=== YOUR TASK ===
Up to and including the line that contains "shows: documents are", repeat each line of the data exactly, starting from the first.

[Dataset entries]
(* ===== verification/Yaml.v ===== *)
(** * YAML documents

    Documents as yaml-cpp loads them, and the parts of [YAML::Node] the code
    uses: lookup of a key, type tests, iteration, [as<T>].  The conversions of
    scalars and the texts of exceptions belong to the library and are fields of
    [YamlApi]; [YamlLaws] says what the library documents about them.

    A node that is not there is [None].  On a [const] node the library then
    throws as soon as the node is used ([InvalidNode]); on a node that can be
    changed a lookup makes an undefined node instead.  Such a lookup adds an
    entry without a value to the map, which no later lookup, size or iteration
    shows: documents are not changed by reading them here. *)

From S2P Require Import Prelude Json.

Inductive yaml :=
| YNull
| YScalar (s : string)
| YSeq (l : list yaml)
| YMap (kvs : list (yaml * yaml)).

(** The conversions [as<T>] of the YAML library on scalars, and the [what()] of
    its exceptions. *)
Record YamlApi := mkYamlApi {
  as_int64 : string → option Z;
  as_int32 : string → option Z;
  as_double : string → option double;
  as_bool : string → option bool;
  as_string : yaml → res string;
  bad_conversion : yaml → string;
  bad_subscript : yaml → string → string;
  invalid_node : string
}.

(** A scalar is its own text; [as<int>] gives an [int]; no conversion is
    undefined behaviour. *)
Class YamlLaws (Y : YamlApi) : Prop := {
  as_string_scalar s : as_string Y (YScalar s) = Ok s;
  as_int32_width s z : as_int32 Y s = Some z → is_i32 z;
  as_string_defined y : as_string Y y ≠ Undef
}.

Abbreviation node := (option yaml).

(** ** Type tests ([IsDefined], [IsMap], [IsSequence], [IsScalar]) *)

Definition is_defined (n : node) : bool := match n with Some _ => true | None => false end.
Definition is_map (n : node) : bool := match n with Some (YMap _) => true | _ => false end.
Definition is_sequence (n : node) : bool := match n with Some (YSeq _) => true | _ => false end.
Definition is_scalar (n : node) : bool := match n with Some (YScalar _) => true | _ => false end.

(** ** Lookup *)

(** The value of the first pair whose key is the scalar [k]. *)
Fixpoint map_get (k : string) (kvs : list (yaml * yaml)) : node :=
  match kvs with
  | [] => None
  | (YScalar k', v) :: kvs => if bool_decide (k' = k) then Some v else map_get k kvs
  | _ :: kvs => map_get k kvs
  end.

Section Access.
Context (Y : YamlApi).

Definition value_at (y : yaml) (k : string) : res node :=
  match y with
  | YScalar _ => Exn (bad_subscript Y y k)
  | YMap kvs => Ok (map_get k kvs)
  | YNull | YSeq _ => Ok None
  end.

(** [operator[]] on a [const Node], and on a [Node]. *)
Definition at_const (n : node) (k : string) : res node :=
  match n with Some y => value_at y k | None => Exn (invalid_node Y) end.
Definition at_node (n : node) (k : string) : res node :=
  match n with Some y => value_at y k | None => Ok None end.

(** ** Iteration *)

(** [for (const auto &e : n)]: the elements of a sequence; on a map, every [e]
    is used as a node that is not there. *)
Definition elements_of (n : node) : list node :=
  match n with
  | Some (YSeq l) => Some <$> l
  | Some (YMap kvs) => (λ _, None) <$> kvs
  | _ => []
  end.

(** [it->first] and [it->second]: the pairs of a map; on a sequence, neither is
    there. *)
Definition pairs_of (n : node) : list (node * node) :=
  match n with
  | Some (YMap kvs) => (λ kv, (Some kv.1, Some kv.2)) <$> kvs
  | Some (YSeq l) => (λ _, (None, None)) <$> l
  | _ => []
  end.

Definition node_size (n : node) : nat :=
  match n with Some (YSeq l) => length l | Some (YMap kvs) => length kvs | _ => 0 end.

(** ** Conversion *)

Definition node_string (n : node) : res string :=
  match n with Some y => as_string Y y | None => Exn (invalid_node Y) end.

Definition node_int (n : node) : res Z :=
  match n with
  | Some (YScalar s) =>
      match as_int32 Y s with Some z => Ok z | None => Exn (bad_conversion Y (YScalar s)) end
  | Some y => Exn (bad_conversion Y y)
  | None => Exn (invalid_node Y)
  end.

Definition node_double (n : node) : res double :=
  match n with
  | Some (YScalar s) =>
      match as_double Y s with Some d => Ok d | None => Exn (bad_conversion Y (YScalar s)) end
  | Some y => Exn (bad_conversion Y y)
  | None => Exn (invalid_node Y)
  end.

Lemma node_string_scalar `{YamlLaws Y} n s : n = Some (YScalar s) → node_string n = Ok s.
Proof. intros ->. apply as_string_scalar. Qed.

Lemma node_int_width `{YamlLaws Y} n z : node_int n = Ok z → is_i32 z.
Proof.
  unfold node_int. intros Hz. split_cases. by eapply as_int32_width.
Qed.

End Access.

(** ** Storing ([node[k] = v]) *)

(** The value of the first pair with the key is replaced, or a pair is added. *)
Fixpoint map_put (k : string) (v : yaml) (kvs : list (yaml * yaml)) : list (yaml * yaml) :=
  match kvs with
  | [] => [(YScalar k, v)]
  | (YScalar k', v') :: kvs' =>
      if bool_decide (k' = k) then (YScalar k', v) :: kvs' else (YScalar k', v') :: map_put k v kvs'
  | kv :: kvs' => kv :: map_put k v kvs'
  end.

Lemma map_get_put k v k' kvs :
  map_get k' (map_put k v kvs) = if bool_decide (k' = k) then Some v else map_get k' kvs.
Proof.
  induction kvs as [|[[|s|l|m] w] kvs IH]; cbn; try done.
  - split_cases; congruence.
  - destruct (bool_decide (s = k)) eqn:Hs; cbn; [|rewrite IH];
      rewrite ?bool_decide_eq_true, ?bool_decide_eq_false in Hs; split_cases; congruence.
Qed.

Lemma map_put_same k v kvs : map_get k kvs = Some v → map_put k v kvs = kvs.
Proof.
  induction kvs as [|[[|s|l|m] w] kvs IH]; cbn; intros H; [done|by rewrite IH| |by rewrite IH..].
  destruct (bool_decide (s = k)); [by injection H as ->|by rewrite IH].
Qed.

Lemma map_put_put k v v' kvs : map_put k v (map_put k v' kvs) = map_put k v kvs.
Proof.
  induction kvs as [|[[|s|l|m] w] kvs IH]; cbn; [by rewrite bool_decide_true|by rewrite IH| |by rewrite IH..].
  destruct (bool_decide (s = k)) eqn:Hs; cbn; rewrite Hs; [done|by rewrite IH].
Qed.

Lemma map_put_ne k v kvs : map_put k v kvs ≠ [].
Proof. destruct kvs as [|[[] ?] ?]; cbn; [done|done| |done..]. by case_bool_decide. Qed.

(** A concrete library without numbers, for examples. *)
Definition plain_yaml : YamlApi := {|
  as_int64 _ := None;
  as_int32 s := if bool_decide (s = "1") then Some 1%Z else if bool_decide (s = "2") then Some 2%Z else None;
  as_double _ := None;
  as_bool _ := None;
  as_string y := match y with YScalar s => Ok s | _ => Exn "bad conversion" end;
  bad_conversion _ := "bad conversion";
  bad_subscript _ k := "operator[] call on a scalar (key: " +:+ k +:+ ")";
  invalid_node := "invalid node"
|}.

#[export] Instance plain_yaml_laws : YamlLaws plain_yaml.
Proof.
  split; [done| |by intros []]. intros s z. cbn. intros H. split_cases; split; lia.
Qed.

=== COMPLETED TASK ===
(* ===== verification/Yaml.v ===== *)
(** * YAML documents

    Documents as yaml-cpp loads them, and the parts of [YAML::Node] the code
    uses: lookup of a key, type tests, iteration, [as<T>].  The conversions of
    scalars and the texts of exceptions belong to the library and are fields of
    [YamlApi]; [YamlLaws] says what the library documents about them.

    A node that is not there is [None].  On a [const] node the library then
    throws as soon as the node is used ([InvalidNode]); on a node that can be
    changed a lookup makes an undefined node instead.  Such a lookup adds an
    entry without a value to the map, which no later lookup, size or iteration
    shows: documents are not changed by reading them here. *)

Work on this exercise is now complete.